Task inputs:
════════════════
(* ===== verification/JellyfishHash.v ===== *)
(** * The hash of an internal node

    The 16-bit bitmaps of an internal node are the sets of its children and of its
    leaf children; with them [merkle_hash] and [get_child_with_siblings] compute on
    the four-level binary tree over the list of children. *)
From stdpp Require Import base list numbers strings option gmap sorting.
From Stdlib Require Import ZArith Lia Bool Sorted.
From S2P Require Import Prelude Hash SparseMerkleProof NibblePath NibblePathFacts ByteCodec JellyfishNode JellyfishNodeFacts.

(** ** Sets of indices as words *)
Definition bitmap (l : list Z) : Z := foldr (fun i m => Z.lor (2 ^ i) m) 0 l.

Lemma testbit_bitmap l j : Forall (fun i => 0 <= i) l -> 0 <= j ->
  Z.testbit (bitmap l) j = bool_decide (j ∈ l).
Proof.
  intros Hf Hj. induction Hf as [|i l Hi _ IH]; cbn [bitmap foldr].
  - rewrite Z.testbit_0_l, bool_decide_false; [done|]. apply not_elem_of_nil.
  - fold (bitmap l). rewrite Z.lor_spec, IH, Z.pow2_bits_eqb by done.
    apply eq_true_iff_eq. rewrite orb_true_iff, Z.eqb_eq, !bool_decide_eq_true, elem_of_cons. naive_solver.
Qed.

Lemma bitmap_ext l m : Forall (fun i => 0 <= i) l -> Forall (fun i => 0 <= i) m ->
  (forall j, j ∈ l <-> j ∈ m) -> bitmap l = bitmap m.
Proof.
  intros Hl Hm E. apply Z.bits_inj'. intros j Hj. rewrite !testbit_bitmap by done.
  apply bool_decide_ext, E.
Qed.

Lemma bitmap_nonneg l : Forall (fun i => 0 <= i) l -> 0 <= bitmap l.
Proof.
  induction 1 as [|i l Hi _ IH]; [done|]. cbn [bitmap foldr]. fold (bitmap l).
  apply Z.lor_nonneg. split; [lia|done].
Qed.

Lemma bitmap_lor l m : bitmap (l ++ m) = Z.lor (bitmap l) (bitmap m).
Proof.
  induction l as [|i l IH]; [done|]. cbn [app bitmap foldr]. fold (bitmap l) (bitmap (l ++ m)).
  by rewrite IH, Z.lor_assoc.
Qed.

(** The least index of a sorted list, and the rest. *)
Lemma bitmap_sorted_cons i l : 0 <= i -> StronglySorted Z.lt (i :: l) ->
  exists q, 0 <= q /\ bitmap l = q * 2 ^ (i + 1) /\ bitmap (i :: l) = (2 * q + 1) * 2 ^ i.
Proof.
  intros Hi Hs. apply StronglySorted_inv in Hs as [Hs Hf].
  assert (H0 : Forall (fun j => 0 <= j) l) by (eapply Forall_impl; [exact Hf|cbn; lia]).
  pose proof (bitmap_nonneg l H0) as Hn.
  assert (E : bitmap l = (bitmap l / 2 ^ (i + 1)) * 2 ^ (i + 1)).
  { apply Z.bits_inj'. intros j Hj. rewrite <- Z.shiftr_div_pow2 by lia.
    rewrite Z.mul_pow2_bits by lia. rewrite testbit_bitmap by done.
    destruct (Z.lt_ge_cases j (i + 1)).
    - rewrite Z.testbit_neg_r by lia. apply bool_decide_false. intros Hin.
      rewrite Forall_forall in Hf. apply Hf in Hin. lia.
    - rewrite Z.shiftr_spec by lia. rewrite Z.sub_add, testbit_bitmap by done. done. }
  exists (bitmap l / 2 ^ (i + 1)). split; [apply Z.div_pos; lia|]. split; [done|].
  cbn [bitmap foldr]. fold (bitmap l). rewrite E at 1.
  assert (2 ^ (i + 1) = 2 * 2 ^ i) by (rewrite Z.pow_add_r by lia; lia).
  rewrite lor_disjoint_shift by lia.
  rewrite Z.pow_add_r by lia. lia.
Qed.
════════════════
Instructions for the task: Tally the lines in the entries above that hold the string "intros" and state the tally alone.

Solved problem: 5